For a more stringent second-strand cDNA synthesis directed by T7SL primer, we also developed a modified protocol using Platinum® Pfx DNA Polymerase (Life Technologies, #11708013) for second-strand cDNA synthesis at 68 °C instead of 16 °C, and primer annealing at a higher temperature, when using the DNA polymerase of MessageAmp™ II aRNA Kit. In this case, after RNA degradation with RNase H, single-strand cDNA were mixed with T7SL primer (1 μM) and Platinum® Pfx DNA polymerase mix (5 μl 10× Pfx amplification buffer, 1 μl 50 mM MgSO4 and 1 μl polymerase) in a final volume of 50 μl. Sample was placed on a thermal cycler as following: 95 °C for 3 min (denaturing), 55 °C for 10 min (T7SL annealing) and 68 °C for 30 min (second-strand cDNA synthesis). cDNA purification, in vitro transcription and aRNA purification was performed as described above.
RNA quantification and length distribution assessment
Amplified RNA was quantified using Qubit RNA HS Assay Kit (#Q32852) in a Qubit® 2.0 fluorometer (Life Technologies). For length distribution analysis, aRNA concentration was adjusted to 1 ng μl−1 and analyzed on an Agilent 2100 Bioanalyzer with RNA 6000 Pico LabChip kit, according to the manufacturer’s instructions.
Sample preparation and sequencing
Negative control aRNA samples, generated from pure HeLa RNA, were sequenced in Omega Bio-Tek Inc. (Norcross, GA, USA) using the Illumina 2 × 100 paired-end sequencing method. All other samples were sequenced in the DNA Sequencing platform of Instituto Carlos Chagas (Curitiba, PR, Brazil) using SOLiD™ 1 × 50 single-end sequencing method.
For SOLiD™ sequencing, Total RNA-Seq Kit (Life Technologies, #4445374) was used accordingly to manufacturer’s instructions. Briefly, RNA was fragmented using RNase III and cleaned up with Invitrogen RiboMinus™ Concentration Module. Strand-specific adaptors were hybridized and ligated to both extremities of RNA in an overnight reaction, followed by first-strand cDNA synthesis with reverse transcriptase. cDNA was purified using MinElute® PCR Purification Kit (Qiagen) and gel-based selected for size using a Novex TBE-Urea 6% gel (#EC6865bOX). On-gel cDNA was amplified by PCR using SOLiD™ RNA barcoding kit primers (Life Technologies, #4427046 and #4453189) and purified with Invitrogen PureLink® PCR Micro Kit. Amplified DNA was quantified with Qubit® dsDNA HS Assay Kit on a Qubit® 2.0 fluorometer. Equal masses of each sample, containing specific barcodes, were pooled together and the mixture used as DNA template for emulsion PCR on Applied Biosystems SOLiD® EZ Bead™ E80 system (#4453095). After 3′ end modification with terminal transferase, template beads were deposited onto glass slides and libraries sequenced on a SOLiD™ 4 system using multiplex fragment sequencing protocol that generates about 700 millions 50 bases short reads per run.

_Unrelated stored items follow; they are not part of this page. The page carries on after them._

(** * GameClient (src/game.js): store synchronisation, camera and rendering

    A shallow embedding of the [GameClient] class.  Every method that
    touches the player store, the camera, the movement keys, the
    socket or the canvas is a function on an explicit client state.
    Callbacks of the browser (socket events, key events, animation
    frames, image loads) are the events of a small reactive system; each
    one runs to completion, as JavaScript callbacks do.

    Numbers.  In the client state JavaScript numbers are modelled as
    exact rationals [Q]: the program only adds, subtracts, halves, scales
    and compares coordinates, and equalities between computed
    coordinates are stated with [==] on [Q].  [NaN] and infinities are
    outside the model.  Where the rounding of IEEE doubles decides a
    property, the round trip of the two coordinate transformations, the
    functions are given a second time on binary64 floats ([Binary64]).

    Objects.  Player snapshots are JavaScript objects: [this.myPlayer]
    and an entry of [this.players] can be the same object, and
    [updatePlayerFacing] writes through [this.myPlayer].  The state
    therefore has an object store [objects]; the map and [myPlayer]
    hold references into it.

    Effects.  Calls of [ws.send] and [loadImage], the drawing calls of
    each completed [render()] and those of each [drawError()] are
    appended to logs in the state. *)

From Stdlib Require Import QArith Qminmax Lqa Floats Uint63.
From stdpp Require Import gmap strings list pretty.

Local Open Scope Q_scope.

(** ** JavaScript [Map] with string keys

    A [Map] iterates in insertion order: [set] on a key that is present
    keeps its position, a new key goes to the end.  [drawPlayers] and
    [drawMinimap] iterate [this.players], so the order is kept. *)

Module JsMap.
Section JsMap.
Context {V : Type}.

Fixpoint get (k : string) (m : list (string * V)) : option V :=
  match m with
  | [] => None
  | (k', v) :: m' => if decide (k' = k) then Some v else get k m'
  end.

Definition has (k : string) (m : list (string * V)) : bool :=
  match get k m with Some _ => true | None => false end.

Fixpoint set (k : string) (v : V) (m : list (string * V)) : list (string * V) :=
  match m with
  | [] => [(k, v)]
  | (k', v') :: m' =>
      if decide (k' = k) then (k', v) :: m' else (k', v') :: set k v m'
  end.

Fixpoint delete (k : string) (m : list (string * V)) : list (string * V) :=
  match m with
  | [] => []
  | (k', v') :: m' =>
      if decide (k' = k) then delete k m' else (k', v') :: delete k m'
  end.

Definition clear (m : list (string * V)) : list (string * V) := [].

(** [for (const [k, v] of entries) m.set(k, v)] *)
Definition set_all (entries : list (string * V)) (m : list (string * V))
  : list (string * V) :=
  fold_left (fun acc kv => set kv.1 kv.2 acc) entries m.

Definition keys (m : list (string * V)) : list string := map fst m.

End JsMap.
End JsMap.

(** ** Parsed JSON objects

    A parsed object is given by its [Object.entries] list.  Property
    access [obj[k]] reads the binding of [k]; the last one is taken, as
    [JSON.parse] does for a repeated member, which is also what a loop of
    [Map.set] over the entries leaves in the map. *)

Module Obj.
Section Obj.
Context {V : Type}.

Fixpoint get (k : string) (o : list (string * V)) : option V :=
  match o with
  | [] => None
  | (k', v) :: o' =>
      match get k o' with
      | Some w => Some w
      | None => if decide (k' = k) then Some v else None
      end
  end.

End Obj.
End Obj.

(** ** Data *)

(** Player snapshot, as sent by the server. [animationFrame] may be
    absent. *)
Record Player := mkPlayer {
  p_id : string;
  p_username : string;
  p_x : Q;
  p_y : Q;
  p_facing : string;
  p_avatar : string;
  p_animationFrame : option N
}.

(** Avatar descriptor: [frames] maps a direction to the sources of its
    frames, in [Object.entries] order. *)
Record Avatar := mkAvatar {
  a_name : string;
  a_frames : list (string * list string)
}.

(** A loaded image. *)
Record Image := mkImage {
  img_src : string;
  img_width : Q;
  img_height : Q
}.

Inductive Direction := up | down | left | right.

#[global] Instance Direction_eq_dec : EqDecision Direction.
Proof. solve_decision. Defined.

(** Outbound messages, the argument of [ws.send] before
    [JSON.stringify]. *)
Inductive OutMsg :=
| out_join_game (username : string)
| out_move (direction : Direction)
| out_stop.

(** The [data] of an inbound [join_game]. *)
Record JoinGameData := mkJoinGameData {
  jg_success : bool;
  jg_playerId : string;
  jg_players : list (string * Player);
  jg_avatars : list (string * Avatar);
  jg_error : string
}.

(** Inbound messages, by their [action]. *)
Inductive InMsg :=
| in_join_game (data : JoinGameData)
| in_players_moved (players : list (string * Player))
| in_player_joined (player : Player) (avatar : Avatar)
| in_player_left (playerId : string)
| in_unknown (action : string).

(** Calls on a 2D canvas context.  [op_arc x y r] is
    [arc(x, y, r, 0, 2 * Math.PI)], the only form the program uses. *)
Inductive CanvasOp :=
| op_clearRect (x y w h : Q)
| op_drawImage9 (img : Image) (sx sy sw sh dx dy dw dh : Q)
| op_drawImage5 (img : Image) (dx dy dw dh : Q)
| op_save
| op_restore
| op_scale (sx sy : Q)
| op_shadowColor (c : string)
| op_shadowBlur (b : Q)
| op_shadowOffsetX (o : Q)
| op_shadowOffsetY (o : Q)
| op_beginPath
| op_arc (x y r : Q)
| op_fill
| op_fillStyle (c : string)
| op_strokeStyle (c : string)
| op_lineWidth (w : Q)
| op_font (f : string)
| op_textAlign (a : string)
| op_strokeText (text : string) (x y : Q)
| op_fillText (text : string) (x y : Q)
| op_fillRect (x y w h : Q)
| op_strokeRect (x y w h : Q).

(** The calls of one [render()]: on [ctx] and on [minimapCtx]. *)
Record Frame := mkFrame {
  main_ops : list CanvasOp;
  minimap_ops : list CanvasOp
}.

Illumina 2 × 100 paired-end RNA-seq reads were aligned to the T. cruzi Dm28c genome (GenBank accession number MBSY00000000) and human genome (version 19) using Bowtie2 v. 2.3.0  in local mode, within three different settings: using default parameters, −-very-fast-local and --very-sensitive-local. Only reads mapped with an score higher than 180 were used for posterior analyses.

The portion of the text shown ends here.